The models would start by 10 am and wrap by 6 pm . According to Deepti, the best part of a virtual show is its re-shoots and editing scenes but the shows too have a time limit. “There is an equal amount of pressure and hard work. One can definitely take more shots but with four shows in a day, one cannot spend time re-shooting.
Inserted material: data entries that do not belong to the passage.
(* ===== verification/Number.v ===== *)
(** * Numbers

    JSON number literals, the exact rational each denotes (what the program uses
    of [math/big]), and the order-preserving encoding of index.go. *)

From S2P Require Import Prelude Codec Text.
From Stdlib Require Import QArith Qreduction Qpower Znumtheory Zpow_facts.

#[global] Open Scope Z_scope.

(** ** JSON number literals *)

Record numLit := NumLit {
  nl_neg : bool;
  nl_int : bytes;
  nl_frac : bytes;
  nl_exp : option (bool * bytes);
}.

Fixpoint span (p : byte -> bool) (s : bytes) : bytes * bytes :=
  match s with
  | c :: s' => if p c then let '(a, b) := span p s' in (c :: a, b) else ([], s)
  | [] => ([], [])
  end.

(** The integer part: a zero, or digits that do not start with one. *)
Definition scanInt (s : bytes) : option (bytes * bytes) :=
  match s with
  | c :: s' =>
      if beqb c "0" then Some ([c], s')
      else if isDigit c then Some (span isDigit s) else None
  | [] => None
  end.

Definition scanFrac (s : bytes) : bytes * bytes :=
  match s with
  | dot :: ((d :: _) as s') =>
      if beqb dot "." && isDigit d then span isDigit s' else ([], s)
  | _ => ([], s)
  end.

Definition scanExp (s : bytes) : option (option (bool * bytes) * bytes) :=
  match s with
  | e :: ((c :: s'') as s') =>
      if beqb e "e" || beqb e "E" then
        let '(neg, ds) :=
          if beqb c "-" then (true, s'') else if beqb c "+" then (false, s'') else (false, s') in
        match ds with
        | [] => None
        | _ => let '(digits, rest) := span isDigit ds in Some (Some (neg, digits), rest)
        end
      else Some (None, s)
  | _ => Some (None, s)
  end.

(** The parts of a literal; [None] where [isValidNumber] of encoding/json is
    false, the check [json.Marshal] makes of a [json.Number]. *)
Definition splitNumber (s : bytes) : option numLit :=
  let '(neg, s1) :=
    match s with c :: s' => if beqb c "-" then (true, s') else (false, s) | [] => (false, s) end in
  '(int, s2) ← scanInt s1;
  let '(frac, s3) := scanFrac s2 in
  '(exp, s4) ← scanExp s3;
  match s4 with [] => Some (NumLit neg int frac exp) | _ => None end.

Definition isValidNumber (s : bytes) : bool :=
  match splitNumber s with Some _ => true | None => false end.
(* ===== verification/JsonRoundtrip.v ===== *)
(** * JSON: values

    Well-formed values: what the decoder produces and the encoder accepts; the
    decoder gives them back from what the encoder writes. *)

From S2P Require Import Prelude GoErrors Text Number Json JsonFacts.

(** ** Well-formed values

    [wfJson d v]: the strings of [v] are valid UTF-8, its numbers are literals,
    its keys are in order, and it nests at most [d] deep. *)

Inductive wfJson : Z -> json -> Prop :=
  | wf_null d : wfJson d JNull
  | wf_bool d b : wfJson d (JBool b)
  | wf_num d lit : isValidNumber lit = true -> wfJson d (JNum lit)
  | wf_str d s : utf8Valid s = true -> wfJson d (JStr s)
  | wf_arr d l : 0 < d -> Forall (wfJson (d - 1)) l -> wfJson d (JArr l)
  | wf_obj d m : 0 < d -> StronglySorted (keyed fst) m ->
      Forall (fun kv => utf8Valid kv.1 = true /\ wfJson (d - 1) kv.2) m -> wfJson d (JObj m).

(** Induction over the values of arrays and objects. *)
Lemma json_rect (P : json -> Prop) :
  P JNull -> (forall b, P (JBool b)) -> (forall lit, P (JNum lit)) -> (forall s, P (JStr s)) ->
  (forall l, Forall P l -> P (JArr l)) -> (forall m, Forall (fun kv => P kv.2) m -> P (JObj m)) ->
  forall v, P v.
Proof.
  intros Hn Hb Hi Hs Ha Ho. fix IH 1. intros [|b|lit|s|l|m];
    [exact Hn|apply Hb|apply Hi|apply Hs|apply Ha|apply Ho].
  - induction l as [|v l IHl]; constructor; [apply IH|exact IHl].
  - induction m as [|[k v] m IHm]; constructor; [apply IH|exact IHm].
Qed.

(** ** Writing, one level at a time *)

Definition marshalElems : list json -> res bytes :=
  fix elems (l : list json) : res bytes :=
    match l with
    | [] => Ok []
    | [v] => marshal v
    | v :: l' => a ← marshal v; b ← elems l'; Ok (a ++ str "," ++ b)
    end.

Definition marshalMembers : list (bytes * json) -> res bytes :=
  fix members (m : list (bytes * json)) : res bytes :=
    match m with
    | [] => Ok []
    | [(k, v)] => a ← marshal v; Ok (writeString k ++ str ":" ++ a)
    | (k, v) :: m' =>
        a ← marshal v; b ← members m';
        Ok (writeString k ++ str ":" ++ a ++ str "," ++ b)
    end.

Lemma marshal_arr l : marshal (JArr l) = body ← marshalElems l; Ok (str "[" ++ body ++ str "]").
Proof. reflexivity. Qed.

Lemma marshal_obj m : marshal (JObj m) = body ← marshalMembers m; Ok (str "{" ++ body ++ str "}").
Proof. reflexivity. Qed.

(** What is written: valid UTF-8 that starts a value. *)
Definition starts (out : bytes) : Prop :=
  exists c o, out = c :: o /\ isSpaceByte c = false /\ beqb c "]" = false.

Definition written (r : res bytes) : Prop :=
  exists out, r = Ok out /\ utf8Valid out = true /\ starts out.

Lemma writeString_runes s : utf8Valid s = true -> runes (writeString s).
Proof.
  intros Hs. unfold writeString. apply runes_app; [by apply runes_valid|].
  apply runes_app; [|by apply runes_valid]. by apply writeChars_runes, runes_valid.
Qed.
Models have to be versatile to give good shots so that one can move on to the next shot to save time.”
Lakshmi considers her Rohit Bal’s show for Lakme Fashion Week Finale done four years ago at St Stephen’s College as her favourite. “The entire building was lit up, creating an amazing imagery; The show for Amit Agarwal at the iconic Mukesh Mills in Colaba was also special.”
She adds, “ Keeping the pandemic scenario in mind, I feel a sense of gratitude . However, I hope things will normalise by next year. I don’t think this is the only pandemic we are facing and there could be things which may go wrong later. People have discovered many positive points in a virtual format and I feel it is the future.”